Hoje, quarenta anos depois, apesar de as liberdades públicas serem vividas sem aparentes constrangimentos, tudo parece mais sombrio e de mais difícil realização, quer para quem defenda uma transformação não institucional do regime, quer para quem continue a acreditar que é possível alterar as coisas no quadro institucional existente. De facto, tanto num caso como noutro, o país debate-se com problemas que há quarenta anos se não punham ou se não punham com a mesma intensidade com que hoje se colocam. Desde logo a questão da legitimidade: ninguém há quarenta anos aceitava a legitimidade do poder, nem os que nele estavam instalados, nem os que a ele se opunham. Os primeiros não a reconheciam como algo distinto da força, já que era recorrendo à força com a intensidade justificada por cada situação que o regime se mantinha. E, obviamente, não reconheciam legitimidade aqueles que a esse poder se opunham, por também eles saberem, por experiência própria, que somente o uso ilegítimo e arbitrário da força mantinha o regime e permitia o exercício do poder aos que nele estavam instalados.

Hoje, política e filosoficamente, a questão da legitimidade do poder não se põe para a generalidade das pessoas de modo a justificar uma acção insurreccional ou mesmo uma ruptura profunda ainda que permitida pelo quadro institucional existente. Podem os titulares do poder mentir e enganar descaradamente os portugueses, como de resto fizeram para chegar ao poder os que agora lá estão ou para nele se manter, como continuam a fazer; podem os titulares do poder espoliar, de bens e direitos, a grande massa anónima de portugueses, constituída por reformados, funcionários públicos e trabalhadores em geral, para assegurar vultosas transferências regulares de capitais para os credores nacionais e estrangeiros para pagamento de créditos concedidos no interesse do capital, principalmente do capital financeiro e do ligado às grandes obras públicas, que nem por isso a generalidade dos portugueses aceita como plausível uma saída insurreccional ou a dita ruptura com a política vigente por continuar a supor que, pela via da alternância política democraticamente fundada, acabará com o tempo por se encontrar uma saída para a crise nem que seja faseada e relativamente demorada.
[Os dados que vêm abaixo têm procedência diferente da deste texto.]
(** * The user registration request controller of EdgeNet's head node

    A shallow embedding of
    [pkg/controller/v1alpha/userregistrationrequest/handler.go]:
    the reconciliation handlers [ObjectCreated] and [ObjectUpdated], the
    duplicate check [checkUsernameEmailAddress], the helpers
    [setOwnerReferences] and [generateRandomString], and the goroutines of
    [runApprovalTimeout].

    The handlers talk to the Kubernetes API through two typed clientsets.
    They are embedded as programs of a state monad over a model of the
    cluster; every call to a collaborator is recorded, in program order, in
    a trace.  [runApprovalTimeout] is embedded as a transition system over
    its channels, its timer and its two goroutines. *)

From Stdlib Require Import ZArith String Ascii List Bool Lia.
From stdpp Require Import base option strings pretty gmap list.

Import ListNotations.
Local Open Scope string_scope.
Local Open Scope Z_scope.
Local Open Scope list_scope.

(** ** API objects *)

(** [metav1.Time] and [time.Duration] count nanoseconds. *)
Definition Time := Z.
Definition Hour : Z := 3600 * 1000000000.

Record OwnerReference := {
  or_APIVersion : string;
  or_Kind : string;
  or_Name : string;
  or_UID : string;
  (* *bool in Go: nil is None *)
  or_Controller : option bool;
  or_BlockOwnerDeletion : option bool
}.

Record ObjectMeta := {
  Name : string;
  Namespace : string;
  UID : string;
  (* map[string]string; the nil map reads like the empty one *)
  Labels : gmap string string;
  OwnerReferences : list OwnerReference
}.

Definition zeroMeta : ObjectMeta :=
  {| Name := ""; Namespace := ""; UID := ""; Labels := ∅; OwnerReferences := [] |}.

Record NamespaceObj := { ns_Meta : ObjectMeta }.

Record SiteStatus := { site_Enabled : bool }.
Record Site := { site_Meta : ObjectMeta; site_Status : SiteStatus }.

Record UserSpec := {
  user_Bio : string;
  user_Email : string;
  user_FirstName : string;
  user_LastName : string;
  user_Password : string;
  user_Roles : list string;
  user_URL : string
}.
Record User := { user_Meta : ObjectMeta; user_Spec : UserSpec }.
(* ================================================================== *)
(** * Active rules keep their texts *)
(* ================================================================== *)

Section TextedFacts.
Import Store Cypher.

Lemma texted_same (g g1 : Graph) :
  (forall id, nodes g1 !! (LStyleRule, id) = nodes g !! (LStyleRule, id)) ->
  texted g -> texted g1.
Proof. intros E H id ps. rewrite E. apply H. Qed.

Lemma texted_mergeEdge (ty : EdgeType) (src dst : NodeRef)
      (pat onCreate always : list (string * Value)) (g : Graph) :
  texted g -> texted (mergeEdge ty src dst pat onCreate always g).
Proof. apply texted_same. intros id. rewrite mergeEdge_nodes. reflexivity. Qed.

Lemma texted_whenMatch (r : NodeRef) (rest : Graph -> Graph) (g : Graph) :
  (forall g', texted g' -> texted (rest g')) ->
  texted g -> texted (whenMatch r rest g).
Proof. intros H Hg. unfold whenMatch. destruct (matchNode r g); auto. Qed.

Lemma texted_mergeNode_other (r : NodeRef)
      (onCreate onMatch : list (string * Value)) (g : Graph) :
  r.1 <> LStyleRule -> texted g -> texted (mergeNode r onCreate onMatch g).
Proof.
  intros Hr. apply texted_same. intros id. unfold mergeNode.
  destruct (nodes g !! r); simpl; apply lookup_insert_ne;
    intros ->; apply Hr; reflexivity.
Qed.

(** What a change of the properties of a rule node must respect. *)
Lemma texted_update (id0 : string) (f : Props -> Props) (g : Graph) :
  (forall ps, (ps !! "active" = Some (VBool true) ->
               exists text, ps !! "rule" = Some (VStr text)) ->
              f ps !! "active" = Some (VBool true) ->
              exists text, f ps !! "rule" = Some (VStr text)) ->
  texted g ->
  forall ps0, nodes g !! (LStyleRule, id0) = Some ps0 ->
  texted (MkGraph (<[(LStyleRule, id0) := f ps0]> (nodes g)) (edges g)).
Proof.
  intros Hf Hg ps0 E id ps. simpl.
  destruct (decide (id = id0)) as [-> | Hne].
  - rewrite lookup_insert_eq. intros [= <-]. apply Hf. apply (Hg id0 ps0 E).
  - rewrite lookup_insert_ne by congruence. apply Hg.
Qed.

Lemma texted_create (id0 : string) (ps1 : Props) (g : Graph) :
  (ps1 !! "active" = Some (VBool true) ->
   exists text, ps1 !! "rule" = Some (VStr text)) ->
  texted g ->
  texted (MkGraph (<[(LStyleRule, id0) := ps1]> (nodes g)) (edges g)).
Proof.
  intros H1 Hg id ps. simpl.
  destruct (decide (id = id0)) as [-> | Hne].
  - rewrite lookup_insert_eq. intros [= <-]. exact H1.
  - rewrite lookup_insert_ne by congruence. apply Hg.
Qed.

Lemma setProp_other (ps : Props) (k k' : string) (v : Value) :
  k' <> k -> setProp ps (k, v) !! k' = ps !! k'.
Proof.
  intros H. unfold setProp. simpl. destruct v;
    first [apply lookup_delete_ne | apply lookup_insert_ne]; congruence.
Qed.

Lemma setProp_same (ps : Props) (k : string) (v : Value) :
  v <> VNull -> setProp ps (k, v) !! k = Some v.
Proof.
  intros H. unfold setProp. simpl. destruct v; try congruence;
    apply lookup_insert_eq.
Qed.

Ltac props_step :=
  first [ rewrite setProp_other by discriminate
        | rewrite setProp_same by discriminate
        | rewrite lookup_empty ].

Lemma exec_texted (s : Stmt) (t : nat) (g : Graph) :
  texted g -> texted (exec s t g).1.
Proof.
  intros H. destruct s; simpl; try exact H;
    repeat first
      [ exact H
      | apply texted_mergeEdge
      | apply texted_whenMatch; [intros ? ?|]
      | apply texted_mergeNode_other; [discriminate|]
      | assumption ].
  - (* CreateExtractionNode *)
    repeat match goal with
           | |- context [match ?x with Some _ => _ | None => _ end] =>
               destruct x
           end;
      repeat first [ apply texted_mergeEdge
                   | apply texted_mergeNode_other; [discriminate|]
                   | exact H ].
  - (* UpsertStyleRule *)
    match goal with
    | |- texted (mergeNode (LStyleRule, ?id) ?oc ?om g) =>
        unfold mergeNode; destruct (nodes g !! (LStyleRule, id)) eqn:E;
          [apply (texted_update id (setProps om)); [|exact H | exact E]
          |apply texted_create; [|exact H]]
    end.
    + intros ps Hps. unfold setProps. simpl. repeat props_step. exact Hps.
    + unfold setProps. simpl. repeat props_step. discriminate.
  - (* MarkPending *)
    match goal with
    | |- texted (setNode (LStyleRule, ?id) ?kvs g) =>
        unfold setNode; destruct (nodes g !! (LStyleRule, id)) eqn:E;
          [apply (texted_update id (setProps kvs)); [|exact H | exact E]
          |exact H]
    end.
    intros ps _. unfold setProps. simpl. repeat props_step. discriminate.
  - (* Deactivate *)
    match goal with
    | |- texted (setNode (LStyleRule, ?id) ?kvs g) =>
        unfold setNode; destruct (nodes g !! (LStyleRule, id)) eqn:E;
          [apply (texted_update id (setProps kvs)); [|exact H | exact E]
          |exact H]
    end.
    intros ps _. unfold setProps. simpl. repeat props_step. discriminate.
  - (* InsertRule *)
    match goal with
    | |- texted (mergeNode (LStyleRule, ?id) ?oc ?om g) =>
        unfold mergeNode; destruct (nodes g !! (LStyleRule, id)) eqn:E;
          [apply (texted_update id (setProps om)); [|exact H | exact E]
          |apply texted_create; [|exact H]]
    end.
    + intros ps _ _. unfold setProps. simpl. repeat props_step. eauto.
    + intros _. unfold setProps. simpl. repeat props_step. eauto.
Qed.

Lemma activeRules_texted (userId scope : string) (g : Graph) :
  texted g -> Forall hasRuleText (activeRules userId scope g).
Proof.
  intros H. apply List.Forall_forall. intros row Hrow.
  unfold activeRules in Hrow. apply in_flat_map in Hrow as (e & _ & Hrow).
  destruct (_ && _) eqn:C in Hrow; [|destruct Hrow].
  destruct Hrow as [<- | []].
  rewrite !andb_true_iff, !bool_decide_eq_true in C.
  destruct C as [[[[[_ _] Hl] Hm] _] Ha].
  destruct (e_dst e) as [l id]. simpl in Hl. subst l.
  unfold matchNode in Hm. apply bool_decide_eq_true in Hm as [ps Eps].
  unfold prop in *. rewrite Eps in *.
  destruct (ps !! "active") as [v|] eqn:Ea; simpl in Ha; [|discriminate].
  subst v. destruct (H id ps Eps Ea) as (text & Et).
  exists text. unfold rowString. rewrite Et. simpl.
  rewrite lookup_insert_ne by discriminate.
  rewrite lookup_insert_eq. reflexivity.
Qed.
Por outro lado, contrariamente ao que se passava há quarenta anos, o país vive hoje, sob a ficção da interdependência, uma ausência de soberania na maior parte dos domínios relevantes da vida política nacional que a adesão à União Europeia e depois à moeda única agravaram substancialmente. Mas também neste plano a convicção de que se trata de uma solução transitória, superável com mais ou menos esforço, maior ou menor perícia, torna particularmente difícil a busca e a adesão a uma política verdadeiramente alternativa pelo receio das consequências sociais e económicas que um corte abrupto com o passado possa provocar.

Em conclusão, hoje, apesar das liberdades e deste arremedo de democracia regularmente exercitado pela via da escolha entre propostas inalteráveis e em cuja formulação os eleitores não intervêm, os portugueses, quarenta anos depois do 25 de Abril, são muito mais conservadores e muito menos corajosos que os de há quarenta anos. Por isso, hoje, Portugal é um país sem esperança que caminha em decadência constante para a sua irrelevância, enquanto há quarenta anos era um país que se queria libertar da guerra e da ditadura e que encarava a democracia como o advento de uma nova era em cuja construção todos queriam participar.

Ontem, o futuro para quem abandonava Peniche ou Caxias era promissor e estava ali ao virar da esquina; hoje, o futuro – e não apenas para os desempregados - só existe como triste e degradante continuação do presente.

Por isso: comemorar o quê? Apenas a coragem dos que abriram novos caminhos que outros não souberam percorrer e alargar. Aqueles fizeram a parte deles, mas há quem continue com a sua por cumprir.